_Supplied records_.
:::::
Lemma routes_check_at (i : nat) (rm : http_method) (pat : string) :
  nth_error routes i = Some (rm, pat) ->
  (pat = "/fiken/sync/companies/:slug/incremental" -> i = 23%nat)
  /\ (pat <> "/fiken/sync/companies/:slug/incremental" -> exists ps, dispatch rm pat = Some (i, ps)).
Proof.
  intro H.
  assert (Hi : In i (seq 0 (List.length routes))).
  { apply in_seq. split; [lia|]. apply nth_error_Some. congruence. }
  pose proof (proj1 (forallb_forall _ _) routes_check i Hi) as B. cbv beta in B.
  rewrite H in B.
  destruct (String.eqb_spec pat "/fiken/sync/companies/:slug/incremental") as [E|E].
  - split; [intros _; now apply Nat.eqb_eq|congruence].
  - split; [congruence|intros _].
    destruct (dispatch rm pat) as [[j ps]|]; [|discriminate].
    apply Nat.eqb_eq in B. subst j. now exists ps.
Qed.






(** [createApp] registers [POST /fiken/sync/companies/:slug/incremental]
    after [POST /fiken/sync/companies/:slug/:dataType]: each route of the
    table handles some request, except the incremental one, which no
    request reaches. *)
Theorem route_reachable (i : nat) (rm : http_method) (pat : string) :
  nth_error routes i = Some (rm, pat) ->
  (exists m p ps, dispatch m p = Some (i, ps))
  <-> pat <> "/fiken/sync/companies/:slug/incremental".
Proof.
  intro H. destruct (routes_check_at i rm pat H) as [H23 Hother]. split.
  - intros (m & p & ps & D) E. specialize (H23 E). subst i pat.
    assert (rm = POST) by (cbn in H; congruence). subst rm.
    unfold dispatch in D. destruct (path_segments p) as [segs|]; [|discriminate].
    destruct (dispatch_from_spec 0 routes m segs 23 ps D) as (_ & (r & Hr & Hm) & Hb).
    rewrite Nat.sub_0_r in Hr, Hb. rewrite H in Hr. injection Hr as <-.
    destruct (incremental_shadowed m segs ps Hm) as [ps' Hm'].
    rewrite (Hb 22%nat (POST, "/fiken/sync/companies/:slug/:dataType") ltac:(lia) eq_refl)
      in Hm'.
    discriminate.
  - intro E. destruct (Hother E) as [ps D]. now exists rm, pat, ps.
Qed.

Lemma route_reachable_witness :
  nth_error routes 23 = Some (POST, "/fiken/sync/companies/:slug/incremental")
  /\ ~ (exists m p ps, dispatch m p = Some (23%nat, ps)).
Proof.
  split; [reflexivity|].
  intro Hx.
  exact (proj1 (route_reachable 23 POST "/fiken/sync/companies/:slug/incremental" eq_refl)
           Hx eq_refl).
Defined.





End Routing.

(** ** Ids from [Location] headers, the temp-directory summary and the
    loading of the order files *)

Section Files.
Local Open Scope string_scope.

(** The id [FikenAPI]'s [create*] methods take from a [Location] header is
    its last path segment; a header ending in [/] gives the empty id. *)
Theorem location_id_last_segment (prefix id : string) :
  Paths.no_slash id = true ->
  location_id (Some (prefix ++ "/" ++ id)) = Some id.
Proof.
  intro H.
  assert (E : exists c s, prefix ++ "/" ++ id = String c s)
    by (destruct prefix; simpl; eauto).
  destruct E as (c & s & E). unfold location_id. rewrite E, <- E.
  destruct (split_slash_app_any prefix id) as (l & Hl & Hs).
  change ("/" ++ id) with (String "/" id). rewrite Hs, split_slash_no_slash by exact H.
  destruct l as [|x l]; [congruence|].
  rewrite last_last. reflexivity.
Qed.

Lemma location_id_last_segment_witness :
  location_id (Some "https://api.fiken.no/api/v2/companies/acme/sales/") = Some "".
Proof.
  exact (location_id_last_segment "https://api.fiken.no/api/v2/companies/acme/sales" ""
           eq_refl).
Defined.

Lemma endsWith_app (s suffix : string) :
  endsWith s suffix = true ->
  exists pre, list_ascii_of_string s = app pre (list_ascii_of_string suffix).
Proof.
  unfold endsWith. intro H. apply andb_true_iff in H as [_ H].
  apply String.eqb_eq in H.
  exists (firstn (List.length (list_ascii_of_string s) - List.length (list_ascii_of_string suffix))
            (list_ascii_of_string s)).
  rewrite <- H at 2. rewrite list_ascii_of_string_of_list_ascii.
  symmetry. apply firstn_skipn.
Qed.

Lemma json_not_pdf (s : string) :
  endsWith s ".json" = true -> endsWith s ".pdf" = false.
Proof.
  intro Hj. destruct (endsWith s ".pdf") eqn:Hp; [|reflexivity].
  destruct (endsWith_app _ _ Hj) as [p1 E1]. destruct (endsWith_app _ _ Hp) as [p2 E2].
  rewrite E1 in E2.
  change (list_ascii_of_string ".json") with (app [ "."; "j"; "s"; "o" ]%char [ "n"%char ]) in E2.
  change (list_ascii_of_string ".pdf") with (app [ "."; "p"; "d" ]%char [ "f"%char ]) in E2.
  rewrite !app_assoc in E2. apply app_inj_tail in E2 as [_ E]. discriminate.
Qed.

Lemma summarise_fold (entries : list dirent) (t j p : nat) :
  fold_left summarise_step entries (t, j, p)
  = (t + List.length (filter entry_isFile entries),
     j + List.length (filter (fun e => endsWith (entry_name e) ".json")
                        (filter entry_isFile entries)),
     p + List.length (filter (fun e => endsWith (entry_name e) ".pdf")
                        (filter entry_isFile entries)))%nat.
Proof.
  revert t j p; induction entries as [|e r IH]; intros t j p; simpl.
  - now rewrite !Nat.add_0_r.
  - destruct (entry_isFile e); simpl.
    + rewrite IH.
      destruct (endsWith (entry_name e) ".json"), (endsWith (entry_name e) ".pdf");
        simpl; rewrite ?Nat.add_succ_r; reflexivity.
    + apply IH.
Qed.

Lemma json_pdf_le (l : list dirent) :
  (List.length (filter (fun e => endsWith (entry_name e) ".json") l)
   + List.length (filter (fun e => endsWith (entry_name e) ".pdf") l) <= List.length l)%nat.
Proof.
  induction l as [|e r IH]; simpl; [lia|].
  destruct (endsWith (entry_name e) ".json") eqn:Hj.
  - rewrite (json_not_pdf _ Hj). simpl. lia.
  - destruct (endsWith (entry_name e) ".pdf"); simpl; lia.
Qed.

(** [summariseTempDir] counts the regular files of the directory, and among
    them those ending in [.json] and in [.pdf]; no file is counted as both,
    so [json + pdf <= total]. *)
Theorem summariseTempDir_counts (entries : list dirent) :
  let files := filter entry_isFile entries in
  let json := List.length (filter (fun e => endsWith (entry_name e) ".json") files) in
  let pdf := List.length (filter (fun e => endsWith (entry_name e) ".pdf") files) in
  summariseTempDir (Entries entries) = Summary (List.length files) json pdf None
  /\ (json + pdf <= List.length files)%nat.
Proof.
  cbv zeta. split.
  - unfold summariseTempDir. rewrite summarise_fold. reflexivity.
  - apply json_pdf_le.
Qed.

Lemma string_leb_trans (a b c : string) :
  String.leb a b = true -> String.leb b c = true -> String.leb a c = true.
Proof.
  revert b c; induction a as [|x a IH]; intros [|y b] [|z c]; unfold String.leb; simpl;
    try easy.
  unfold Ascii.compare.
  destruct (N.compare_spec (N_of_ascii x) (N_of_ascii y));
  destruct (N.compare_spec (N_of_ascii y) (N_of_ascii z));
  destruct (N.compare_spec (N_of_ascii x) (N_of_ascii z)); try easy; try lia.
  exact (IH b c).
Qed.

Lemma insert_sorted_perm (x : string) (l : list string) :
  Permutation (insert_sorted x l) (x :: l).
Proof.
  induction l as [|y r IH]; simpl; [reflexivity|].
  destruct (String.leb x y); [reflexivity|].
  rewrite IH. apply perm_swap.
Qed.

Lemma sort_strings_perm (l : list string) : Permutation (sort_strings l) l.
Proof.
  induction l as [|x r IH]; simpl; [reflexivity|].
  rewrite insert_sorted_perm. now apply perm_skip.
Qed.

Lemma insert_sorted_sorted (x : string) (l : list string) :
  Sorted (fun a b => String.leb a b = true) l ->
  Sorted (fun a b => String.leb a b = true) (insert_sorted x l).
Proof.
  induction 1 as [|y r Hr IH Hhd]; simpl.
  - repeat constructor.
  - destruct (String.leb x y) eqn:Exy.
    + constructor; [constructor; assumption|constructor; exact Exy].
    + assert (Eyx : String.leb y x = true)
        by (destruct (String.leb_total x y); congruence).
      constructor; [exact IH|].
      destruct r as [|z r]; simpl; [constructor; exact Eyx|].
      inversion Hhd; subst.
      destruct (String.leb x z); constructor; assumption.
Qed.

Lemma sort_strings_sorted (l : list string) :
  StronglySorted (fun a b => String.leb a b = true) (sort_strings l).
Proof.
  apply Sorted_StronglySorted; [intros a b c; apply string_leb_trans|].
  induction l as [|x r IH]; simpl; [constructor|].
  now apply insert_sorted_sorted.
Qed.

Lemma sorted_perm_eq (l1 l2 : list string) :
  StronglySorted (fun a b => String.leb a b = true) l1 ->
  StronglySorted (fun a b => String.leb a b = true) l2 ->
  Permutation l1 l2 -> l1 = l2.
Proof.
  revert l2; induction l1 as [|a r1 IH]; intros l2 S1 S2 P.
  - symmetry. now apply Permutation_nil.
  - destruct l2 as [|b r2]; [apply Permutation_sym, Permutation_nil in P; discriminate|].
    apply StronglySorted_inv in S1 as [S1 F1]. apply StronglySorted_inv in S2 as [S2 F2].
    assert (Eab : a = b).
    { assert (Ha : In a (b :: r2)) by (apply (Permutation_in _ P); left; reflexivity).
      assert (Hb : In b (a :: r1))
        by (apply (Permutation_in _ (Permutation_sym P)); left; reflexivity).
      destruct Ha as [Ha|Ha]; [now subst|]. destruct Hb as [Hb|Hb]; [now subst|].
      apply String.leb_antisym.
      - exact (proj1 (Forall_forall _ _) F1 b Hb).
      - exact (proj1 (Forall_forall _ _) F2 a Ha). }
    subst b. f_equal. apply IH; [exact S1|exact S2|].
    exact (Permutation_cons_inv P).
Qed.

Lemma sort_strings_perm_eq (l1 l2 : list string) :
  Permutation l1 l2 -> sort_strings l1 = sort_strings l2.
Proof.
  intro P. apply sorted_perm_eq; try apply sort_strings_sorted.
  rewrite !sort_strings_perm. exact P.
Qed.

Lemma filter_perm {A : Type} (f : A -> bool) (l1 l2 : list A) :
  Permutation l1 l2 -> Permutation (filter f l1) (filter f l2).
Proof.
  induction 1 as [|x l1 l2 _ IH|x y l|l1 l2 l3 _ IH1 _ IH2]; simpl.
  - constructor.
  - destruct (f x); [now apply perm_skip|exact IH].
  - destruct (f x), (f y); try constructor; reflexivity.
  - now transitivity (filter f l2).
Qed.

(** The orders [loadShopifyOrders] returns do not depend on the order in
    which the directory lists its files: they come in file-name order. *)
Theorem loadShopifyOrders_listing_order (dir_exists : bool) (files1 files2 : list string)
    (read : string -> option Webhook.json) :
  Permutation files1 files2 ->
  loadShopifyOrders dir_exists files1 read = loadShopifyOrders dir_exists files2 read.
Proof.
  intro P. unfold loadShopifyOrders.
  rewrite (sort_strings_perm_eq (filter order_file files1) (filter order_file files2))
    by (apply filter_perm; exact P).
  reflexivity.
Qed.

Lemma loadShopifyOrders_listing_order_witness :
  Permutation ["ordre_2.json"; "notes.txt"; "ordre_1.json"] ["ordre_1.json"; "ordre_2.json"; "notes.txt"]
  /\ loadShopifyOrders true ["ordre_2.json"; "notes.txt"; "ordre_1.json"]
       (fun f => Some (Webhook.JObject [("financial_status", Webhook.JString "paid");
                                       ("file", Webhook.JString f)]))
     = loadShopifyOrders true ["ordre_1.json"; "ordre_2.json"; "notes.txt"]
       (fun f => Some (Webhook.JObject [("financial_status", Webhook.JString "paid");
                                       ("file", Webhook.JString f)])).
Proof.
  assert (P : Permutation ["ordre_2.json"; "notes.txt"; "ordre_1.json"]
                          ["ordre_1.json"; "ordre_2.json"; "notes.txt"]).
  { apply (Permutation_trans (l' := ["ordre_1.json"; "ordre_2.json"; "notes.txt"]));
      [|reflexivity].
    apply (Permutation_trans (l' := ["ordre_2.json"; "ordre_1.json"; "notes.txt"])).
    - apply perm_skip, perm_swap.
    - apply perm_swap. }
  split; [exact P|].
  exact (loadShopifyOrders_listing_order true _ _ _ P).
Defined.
:::::
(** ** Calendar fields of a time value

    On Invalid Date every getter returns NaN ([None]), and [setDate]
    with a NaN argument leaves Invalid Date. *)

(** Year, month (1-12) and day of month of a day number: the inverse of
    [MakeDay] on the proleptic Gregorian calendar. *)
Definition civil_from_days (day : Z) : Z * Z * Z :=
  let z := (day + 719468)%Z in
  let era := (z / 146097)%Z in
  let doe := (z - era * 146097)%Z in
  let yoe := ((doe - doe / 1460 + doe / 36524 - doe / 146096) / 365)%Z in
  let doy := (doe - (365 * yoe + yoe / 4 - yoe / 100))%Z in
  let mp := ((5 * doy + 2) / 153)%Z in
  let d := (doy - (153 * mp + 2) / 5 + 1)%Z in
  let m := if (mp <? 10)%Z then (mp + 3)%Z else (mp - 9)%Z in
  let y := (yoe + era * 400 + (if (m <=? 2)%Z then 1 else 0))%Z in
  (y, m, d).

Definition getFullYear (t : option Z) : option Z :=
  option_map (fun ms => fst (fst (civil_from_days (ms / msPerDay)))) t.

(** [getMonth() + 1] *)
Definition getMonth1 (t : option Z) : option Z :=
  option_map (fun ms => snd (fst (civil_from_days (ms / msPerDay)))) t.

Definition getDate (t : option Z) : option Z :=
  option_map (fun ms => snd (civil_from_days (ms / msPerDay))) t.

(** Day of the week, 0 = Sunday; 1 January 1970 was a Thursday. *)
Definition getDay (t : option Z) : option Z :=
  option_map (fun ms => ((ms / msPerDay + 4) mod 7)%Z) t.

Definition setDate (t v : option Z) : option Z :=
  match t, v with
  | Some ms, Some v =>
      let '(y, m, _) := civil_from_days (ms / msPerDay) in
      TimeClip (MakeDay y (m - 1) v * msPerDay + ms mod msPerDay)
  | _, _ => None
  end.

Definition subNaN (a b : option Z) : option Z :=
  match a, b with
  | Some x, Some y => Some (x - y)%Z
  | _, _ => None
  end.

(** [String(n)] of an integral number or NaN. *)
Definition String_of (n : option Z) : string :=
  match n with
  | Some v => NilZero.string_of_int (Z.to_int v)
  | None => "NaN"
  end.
:::::
_Exercise objective_. Without adding anything, say how many lines in the listing above include the string "suffix".

_Solution_. 4